┏━━

(* ===== verification/Block.v ===== *)
(** * Blocks inside a transaction

    The interface between the file system (kernel/fs.c) and what it is built on,
    the buffer cache and the log (kernel/bio.c, kernel/log.c): the operations, and
    the laws a client may rely on between [begin_op] and [end_op].  The instance
    for the cache and log of [Bio] and [Log] discharges the laws. *)

From stdpp Require Import base numbers list strings.
From S2P Require Import Prelude Layout Bio BioProofs BioSpec BioView Log LogProofs LogSpec LogOps.
Local Open Scope Z_scope.

(** The operations of bio.c and log.c that fs.c calls, on a state [S]; [blk_data]
    and [blk_store] read and write the bytes of a buffer. *)
Class BlockOps (S : Type) : Type := {
  blk_read : Z → Z → M S nat;
  blk_data : S → nat → bdata;
  blk_store : nat → (bdata → bdata) → M S unit;
  blk_log : nat → M S unit;
  blk_rel : nat → M S unit;
  blk_initlog : Z → Z → Z → M S unit;
  blk_begin : M S unit;
  blk_end : M S unit;
}.

(** What the operations mean.  [bview] is what a reader of a block sees, [bdisk]
    what no operation inside a transaction changes: the disk, the writes made to
    it so far, the place of the log.  [inside s hs dy k]: in a transaction, holding
    the buffers of blocks [hs], of which [dy] has been changed but not logged,
    with [k] calls of [log_write] to go. *)
Class BlockLaws (S : Type) `{BlockOps S} (dev : Z) : Type := {
  bview : S → Z → bdata;
  bkept : Type;
  bdisk : S → bkept;
  bvalid : S → Z → Prop;
  bat : S → nat → Z → Prop;
  binside : S → list Z → option Z → Z → Prop;
  law_read s hs k blk :
    binside s hs None k → (blk ∉ hs) → (length hs ≤ 2)%nat →
    wp (blk_read dev blk) s (λ b s', binside s' (blk :: hs) None k ∧ bat s' b blk ∧
      (∀ b' x, x ∈ hs → bat s b' x → bat s' b' x) ∧
      (∀ x, bview s' x = bview s x) ∧ bdisk s' = bdisk s ∧ bvalid s' = bvalid s);
  law_data s hs dy k b blk :
    binside s hs dy k → blk ∈ hs → bat s b blk → blk_data s b = bview s blk;
  law_store s hs dy k b blk f :
    binside s hs dy k → blk ∈ hs → bat s b blk → dy = None ∨ dy = Some blk →
    wp (blk_store b f) s (λ _ s', binside s' hs (Some blk) k ∧
      (∀ b' x, x ∈ hs → bat s b' x → bat s' b' x) ∧
      (∀ x, bview s' x = upd (bview s) blk (f (bview s blk)) x) ∧ bdisk s' = bdisk s ∧ bvalid s' = bvalid s);
  law_log s hs k b blk :
    binside s hs (Some blk) k → blk ∈ hs → bat s b blk → bvalid s blk → 0 < k →
    wp (blk_log b) s (λ _ s', binside s' hs None (k - 1) ∧
      (∀ b' x, x ∈ hs → bat s b' x → bat s' b' x) ∧
      (∀ x, bview s' x = bview s x) ∧ bdisk s' = bdisk s ∧ bvalid s' = bvalid s);
  law_rel s hs1 hs2 k b blk :
    binside s (hs1 ++ blk :: hs2) None k → bat s b blk →
    wp (blk_rel b) s (λ _ s', binside s' (hs1 ++ hs2) None k ∧
      (∀ b' x, x ∈ hs1 ++ hs2 → bat s b' x → bat s' b' x) ∧
      (∀ x, bview s' x = bview s x) ∧ bdisk s' = bdisk s ∧ bvalid s' = bvalid s);
}.
Arguments BlockLaws S {_} dev.

(** ** The instance *)

#[global] Instance log_blocks : BlockOps lstate := {|
  blk_read dev blk := onc (bread dev blk);
  blk_data s b := b_data (bufs (cache s) b);
  blk_store b f := onc (bmodify b f);
  blk_log := log_write;
  blk_rel b := onc (brelse b);
  blk_initlog := initlog;
  blk_begin := begin_op;
  blk_end := end_op;
|}.

(** Blocks that may be logged: outside the [LOGSIZE] blocks of the log area. *)
Definition log_valid (s : lstate) (blk : Z) : Prop :=
  0 ≤ blk < 2 ^ 31 ∧ ¬ in_log (lg_start (lg s)) (LOGSIZE - 1) blk.

(** What stays: the disk, its trace, and the log but for its header. *)
Record log_kept : Type := LogKept {
  lk_disk : Z → bdata;
  lk_trace : list (Z * bdata);
  lk_log : Z * Z * Z * Z * Z;
}.
Definition log_disk (s : lstate) : log_kept :=
  LogKept (disk (cache s)) (wtrace (cache s))
    (lg_start (lg s), lg_size (lg s), lg_outstanding (lg s), lg_committing (lg s), lg_dev (lg s)).

Section Instance.
Context (dev : Z) (Hdev : dev ≠ 0).

Definition log_at (s : lstate) (b : nat) (blk : Z) : Prop :=
  (b < nbuf)%nat ∧ is_block (cache s) dev blk b = true.

(** With [ws] logged so far. *)
Record log_in (s : lstate) (l : list nat) (ws hs : list Z) (dy : option Z) (k : Z) : Prop := LogIn {
  lo_quiet : quiet dev (cache s) l (pin1 ws) hs;
  lo_logged : logged (lg s) ws;
  lo_nodup : NoDup ws;
  lo_valid : ∀ w, w ∈ ws → log_valid s w;
  lo_out : lg_dev (lg s) = dev ∧ 1 ≤ lg_outstanding (lg s) ∧ LOGSIZE ≤ lg_size (lg s);
  lo_budget : 0 ≤ k ∧ Z.of_nat (length ws) + k ≤ 26;
  lo_clean : ∀ x, x ∈ hs → (x ∉ ws) → dy ≠ Some x → content (cache s) dev x = disk (cache s) x;
}.

Definition log_inside (s : lstate) (hs : list Z) (dy : option Z) (k : Z) : Prop := ∃ l ws, log_in s l ws hs dy k.

Lemma log_at_buf s l ws hs dy k b blk :
  log_in s l ws hs dy k → blk ∈ hs → log_at s b blk → at_buf dev (cache s) l hs b blk.
Proof.
  intros I Hh [Hb Hk]. split; [|done]. by apply (bi_all _ _ (q_inv _ _ _ _ _ (lo_quiet _ _ _ _ _ _ I))).
Qed.

Lemma at_buf_log s l pins hs b blk g :
  quiet dev s l pins hs → at_buf dev s l hs b blk → log_at (LState s g) b blk.
Proof. intros Q (Hb & _ & Hk). split; [|done]. by apply (bi_all _ _ (q_inv _ _ _ _ _ Q)). Qed.

Lemma log_law_read s hs k blk :
  log_inside s hs None k → (blk ∉ hs) → (length hs ≤ 2)%nat →
  wp (blk_read dev blk) s (λ b s', log_inside s' (blk :: hs) None k ∧ log_at s' b blk ∧
    (∀ b' x, x ∈ hs → log_at s b' x → log_at s' b' x) ∧
    (∀ x, content (cache s') dev x = content (cache s) dev x) ∧ log_disk s' = log_disk s ∧
    log_valid s' = log_valid s).
Proof.
  intros (l & ws & I) Hn Hl. destruct s as [c g]. pose proof I as [Q Hlg Hnd Hv Ho [Hk Hb] Hc]. simpl in *.
  apply wp_onc. eapply wp_mono; [apply (bread_view dev Hdev c l (pin1 ws) hs blk (hs ++ ws) Q Hn)|].
  { right. split; [|rewrite length_app; unfold nbuf, NBUF, MAXOPBLOCKS; lia]. intros x [Hx|Hx]; apply elem_of_app; [|by left].
    right. unfold pin1 in Hx. destruct (decide _); [done | lia]. }
  intros b c' (Q' & A' & F' & V' & D' & T' & _).
  assert (Ed : log_disk (LState c' g) = log_disk (LState c g)) by (unfold log_disk; simpl; by rewrite D', T').
  split; [|split; [|split; [|done]]].
  - exists l, ws. split; try done. intros x Hx Hw _. simpl. rewrite V', D'.
    apply elem_of_cons in Hx as [->|Hx]; [|by apply Hc].
    apply (quiet_clean dev Hdev c l (pin1 ws) hs); [done | unfold pin1; by rewrite decide_False | done].
  - by apply (at_buf_log c' l (pin1 ws) (blk :: hs)).
  - intros b' x Hx Ha. apply (at_buf_log c' l (pin1 ws) (blk :: hs)); [done|]. apply F'.
    by apply (log_at_buf (LState c g) l ws hs None k).
Qed.

Lemma log_law_data s hs dy k b blk :
  log_inside s hs dy k → blk ∈ hs → log_at s b blk → blk_data s b = content (cache s) dev blk.
Proof.
  intros (l & ws & I) Hh Ha. eapply (at_buf_valid dev Hdev _ l (pin1 ws) hs b blk).
  - apply (lo_quiet _ _ _ _ _ _ I).
  - by eapply log_at_buf.
Qed.

Lemma log_law_store s hs dy k b blk f :
  log_inside s hs dy k → blk ∈ hs → log_at s b blk → dy = None ∨ dy = Some blk →
  wp (blk_store b f) s (λ _ s', log_inside s' hs (Some blk) k ∧
    (∀ b' x, x ∈ hs → log_at s b' x → log_at s' b' x) ∧
    (∀ x, content (cache s') dev x = upd (content (cache s) dev) blk (f (content (cache s) dev blk)) x) ∧
    log_disk s' = log_disk s ∧ log_valid s' = log_valid s).
Proof.
  intros (l & ws & I) Hh Ha Hdy. destruct s as [c g]. pose proof I as [Q Hlg Hnd Hv Ho Hb Hc]. simpl in *.
  pose proof (log_at_buf _ _ _ _ _ _ _ _ I Hh Ha) as A. simpl in A.
  apply wp_onc. eapply wp_mono; [by apply (bmodify_view dev Hdev c l (pin1 ws) hs b blk f)|].
  intros _ c' (Q' & F' & V' & D' & T' & _).
  assert (Ed : log_disk (LState c' g) = log_disk (LState c g)) by (unfold log_disk; simpl; by rewrite D', T').
  split; [|split; [|split; [|done]]].
  - exists l, ws. split; try done. intros x Hx Hw Hne. simpl. rewrite V', D', (proj2 (Z.eqb_neq _ _)) by congruence.
    apply Hc; [done | done | destruct Hdy; congruence].
  - intros b' x Hx Ha'. apply (at_buf_log c' l (pin1 ws) hs); [done|]. apply F'.
    by apply (log_at_buf (LState c g) l ws hs dy k).
  - intros x. simpl. by rewrite V'.
Qed.

Lemma log_law_log s hs k b blk :
  log_inside s hs (Some blk) k → blk ∈ hs → log_at s b blk → log_valid s blk → 0 < k →
  wp (blk_log b) s (λ _ s', log_inside s' hs None (k - 1) ∧
    (∀ b' x, x ∈ hs → log_at s b' x → log_at s' b' x) ∧
    (∀ x, content (cache s') dev x = content (cache s) dev x) ∧ log_disk s' = log_disk s ∧
    log_valid s' = log_valid s).
Proof.
  intros (l & ws & I) Hh Ha Hbv Hk. destruct s as [c g].
  pose proof I as [Q Hlg Hnd Hv (Hd & Ho & Hs) [Hk0 Hb] Hc]. simpl in *.
  pose proof (log_at_buf _ _ _ _ _ _ _ _ I Hh Ha) as A. simpl in A. pose proof (absorb_length ws blk) as Hal.
  unfold LOGSIZE, MAXOPBLOCKS in Hs.
  eapply wp_mono; [apply (log_write_wp dev Hdev c l g ws hs b blk Q A Hlg Ho); rewrite (proj1 Hlg);
    unfold LOGSIZE, MAXOPBLOCKS; lia|].
  intros _ s' (c' & g' & -> & Q' & A' & (V' & D' & T' & _) & Hlg' & (E1 & E2 & E3 & E4 & E5)).
  assert (Ev : log_valid (LState c' g') = log_valid (LState c g)) by (unfold log_valid; simpl; by rewrite E1).
  assert (Ed : log_disk (LState c' g') = log_disk (LState c g)) by (unfold log_disk; simpl; congruence).
  split; [|split; [|split; [|split]]]; try done.
  - exists l, (absorb ws blk). split; simpl; try done.
    + by apply absorb_nodup.
    + intros w [Hw| ->]%absorb_in; rewrite Ev; auto.
    + rewrite E3, E4, E2. unfold LOGSIZE, MAXOPBLOCKS. done.
    + lia.
    + intros x Hx Hw _. rewrite V', D'. apply Hc; [done | |].
      * intros Hw'. apply Hw, absorb_in. by left.
      * intros [= ->]. apply Hw, absorb_in. by right.
  - intros b' x Hx Ha'. apply (at_buf_log c' l (pin1 (absorb ws blk)) hs); [done|]. apply A'.
    by apply (log_at_buf (LState c g) l ws hs (Some blk) k).
Qed.

Lemma log_law_rel s hs1 hs2 k b blk :
  log_inside s (hs1 ++ blk :: hs2) None k → log_at s b blk →
  wp (blk_rel b) s (λ _ s', log_inside s' (hs1 ++ hs2) None k ∧
    (∀ b' x, x ∈ hs1 ++ hs2 → log_at s b' x → log_at s' b' x) ∧
    (∀ x, content (cache s') dev x = content (cache s) dev x) ∧ log_disk s' = log_disk s ∧
    log_valid s' = log_valid s).
Proof.
  intros (l & ws & I) Ha. destruct s as [c g]. pose proof I as [Q Hlg Hnd Hv Ho Hb Hc]. simpl in *.
  assert (Hh : blk ∈ hs1 ++ blk :: hs2) by (apply elem_of_app; right; by left).
  pose proof (log_at_buf _ _ _ _ _ _ _ _ I Hh Ha) as A. simpl in A.
  apply wp_onc. eapply wp_mono; [apply (brelse_view dev Hdev c l (pin1 ws) hs1 hs2 b blk Q A)|].
  { unfold pin1. destruct (decide _) as [|Hw]; [lia|]. intros _. by apply Hc. }
  intros _ c' (l' & Q' & F' & V' & D' & T' & _).
  assert (Ed : log_disk (LState c' g) = log_disk (LState c g)) by (unfold log_disk; simpl; by rewrite D', T').
  split; [|split; [|done]].
  - exists l', ws. split; try done. intros x Hx Hw Hne. simpl. rewrite V', D'. apply Hc; [|done|done].
    apply elem_of_app in Hx as [|]; apply elem_of_app; [by left | right; by right].
  - intros b' x Hx Ha'. apply (at_buf_log c' l' (pin1 ws) (hs1 ++ hs2)); [done|]. apply F'.
    + intros ->. pose proof (q_hs _ _ _ _ _ Q) as Hnd'. apply NoDup_app in Hnd' as (_ & H1 & H2).
      apply NoDup_cons in H2 as [H2 _]. apply elem_of_app in Hx as [Hx|Hx]; [|done]. apply (H1 _ Hx). by left.
    + apply (log_at_buf (LState c g) l ws _ None k); [done | | done].
      apply elem_of_app in Hx as [|]; apply elem_of_app; [by left | right; by right].
Qed.

(** The cache and the log keep the laws. *)
#[global] Instance log_block_laws : BlockLaws lstate dev := {|
  bview s := content (cache s) dev;
  bdisk := log_disk;
  bvalid := log_valid;
  bat := log_at;
  binside := log_inside;
  law_read := log_law_read;
  law_data := log_law_data;
  law_store := log_law_store;
  law_log := log_law_log;
  law_rel := log_law_rel;
|}.
End Instance.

┗━━

Would you print exactly, and only, the lines of the data above from the line with "apply elem_of_cons in" through the line with "- intros b' x Hx Ha.", inclusive?

### Answer below
    apply elem_of_cons in Hx as [->|Hx]; [|by apply Hc].
    apply (quiet_clean dev Hdev c l (pin1 ws) hs); [done | unfold pin1; by rewrite decide_False | done].
  - by apply (at_buf_log c' l (pin1 ws) (blk :: hs)).
  - intros b' x Hx Ha. apply (at_buf_log c' l (pin1 ws) (blk :: hs)); [done|]. apply F'.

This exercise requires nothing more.